What you will do: Take every line containing "deadline" out of the records.
====
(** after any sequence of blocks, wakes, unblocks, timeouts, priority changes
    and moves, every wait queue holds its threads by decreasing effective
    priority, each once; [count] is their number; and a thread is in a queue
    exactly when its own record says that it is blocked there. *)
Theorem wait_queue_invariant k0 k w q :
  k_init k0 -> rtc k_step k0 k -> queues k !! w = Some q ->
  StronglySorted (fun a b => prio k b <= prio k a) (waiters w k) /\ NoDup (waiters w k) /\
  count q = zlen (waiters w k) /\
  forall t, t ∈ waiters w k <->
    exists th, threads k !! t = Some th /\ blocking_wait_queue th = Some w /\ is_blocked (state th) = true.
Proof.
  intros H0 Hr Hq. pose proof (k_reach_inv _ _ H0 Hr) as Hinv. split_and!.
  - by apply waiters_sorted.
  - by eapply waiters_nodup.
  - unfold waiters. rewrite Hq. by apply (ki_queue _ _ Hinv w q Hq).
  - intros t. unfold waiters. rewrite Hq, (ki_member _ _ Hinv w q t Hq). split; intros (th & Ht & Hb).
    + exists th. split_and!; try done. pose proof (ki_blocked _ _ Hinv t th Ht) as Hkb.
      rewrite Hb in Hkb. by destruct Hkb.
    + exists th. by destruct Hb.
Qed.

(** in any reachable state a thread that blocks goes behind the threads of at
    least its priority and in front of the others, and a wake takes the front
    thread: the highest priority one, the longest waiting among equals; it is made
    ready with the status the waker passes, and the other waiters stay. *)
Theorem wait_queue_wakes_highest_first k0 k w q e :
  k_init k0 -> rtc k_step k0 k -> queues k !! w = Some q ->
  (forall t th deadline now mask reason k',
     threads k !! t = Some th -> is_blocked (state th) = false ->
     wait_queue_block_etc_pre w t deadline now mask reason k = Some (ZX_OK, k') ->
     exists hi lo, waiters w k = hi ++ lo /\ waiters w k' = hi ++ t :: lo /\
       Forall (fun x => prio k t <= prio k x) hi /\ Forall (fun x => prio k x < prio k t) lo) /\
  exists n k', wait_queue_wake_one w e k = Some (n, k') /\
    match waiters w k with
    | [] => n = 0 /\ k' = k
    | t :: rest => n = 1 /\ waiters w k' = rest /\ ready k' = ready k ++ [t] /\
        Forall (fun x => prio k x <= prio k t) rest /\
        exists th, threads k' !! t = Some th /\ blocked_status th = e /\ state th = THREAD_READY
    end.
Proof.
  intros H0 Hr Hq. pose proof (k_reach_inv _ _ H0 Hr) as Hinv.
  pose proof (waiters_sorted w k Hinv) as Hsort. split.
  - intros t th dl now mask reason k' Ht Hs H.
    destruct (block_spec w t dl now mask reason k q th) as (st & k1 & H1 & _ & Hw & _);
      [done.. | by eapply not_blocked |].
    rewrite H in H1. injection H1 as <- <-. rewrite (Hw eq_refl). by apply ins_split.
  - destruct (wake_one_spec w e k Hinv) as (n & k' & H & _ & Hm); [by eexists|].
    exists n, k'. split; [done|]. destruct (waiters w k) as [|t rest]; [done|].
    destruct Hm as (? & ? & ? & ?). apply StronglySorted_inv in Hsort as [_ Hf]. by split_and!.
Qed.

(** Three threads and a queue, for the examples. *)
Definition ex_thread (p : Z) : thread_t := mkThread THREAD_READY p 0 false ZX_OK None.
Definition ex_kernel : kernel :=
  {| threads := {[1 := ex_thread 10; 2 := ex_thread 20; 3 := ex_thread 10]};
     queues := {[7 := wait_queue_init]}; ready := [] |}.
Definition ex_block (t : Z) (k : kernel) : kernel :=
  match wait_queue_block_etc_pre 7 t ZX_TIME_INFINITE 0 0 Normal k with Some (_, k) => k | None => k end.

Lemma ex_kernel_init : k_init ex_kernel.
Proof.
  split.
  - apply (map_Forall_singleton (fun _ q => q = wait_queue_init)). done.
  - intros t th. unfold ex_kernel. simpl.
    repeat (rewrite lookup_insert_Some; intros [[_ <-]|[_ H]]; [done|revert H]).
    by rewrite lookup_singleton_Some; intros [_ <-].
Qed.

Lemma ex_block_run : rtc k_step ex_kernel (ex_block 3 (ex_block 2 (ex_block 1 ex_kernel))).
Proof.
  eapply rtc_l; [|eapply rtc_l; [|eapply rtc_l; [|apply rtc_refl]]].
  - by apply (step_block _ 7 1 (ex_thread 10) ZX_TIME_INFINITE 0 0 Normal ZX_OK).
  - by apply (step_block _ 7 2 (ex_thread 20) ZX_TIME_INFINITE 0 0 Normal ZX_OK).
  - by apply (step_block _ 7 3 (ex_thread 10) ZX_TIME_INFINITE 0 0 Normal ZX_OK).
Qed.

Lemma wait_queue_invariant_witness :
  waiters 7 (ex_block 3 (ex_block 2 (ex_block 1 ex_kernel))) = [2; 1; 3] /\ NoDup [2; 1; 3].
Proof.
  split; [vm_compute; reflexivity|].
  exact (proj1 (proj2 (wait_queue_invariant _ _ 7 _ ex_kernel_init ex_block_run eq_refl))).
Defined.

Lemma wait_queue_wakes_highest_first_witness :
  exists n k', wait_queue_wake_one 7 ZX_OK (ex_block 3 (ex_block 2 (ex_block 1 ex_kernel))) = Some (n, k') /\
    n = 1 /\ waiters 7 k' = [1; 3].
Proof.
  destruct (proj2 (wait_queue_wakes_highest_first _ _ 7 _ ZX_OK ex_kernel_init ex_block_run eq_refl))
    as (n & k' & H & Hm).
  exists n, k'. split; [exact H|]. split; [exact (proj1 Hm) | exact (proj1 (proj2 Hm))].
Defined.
====
Output for this task:
  (forall t th deadline now mask reason k',
     wait_queue_block_etc_pre w t deadline now mask reason k = Some (ZX_OK, k') ->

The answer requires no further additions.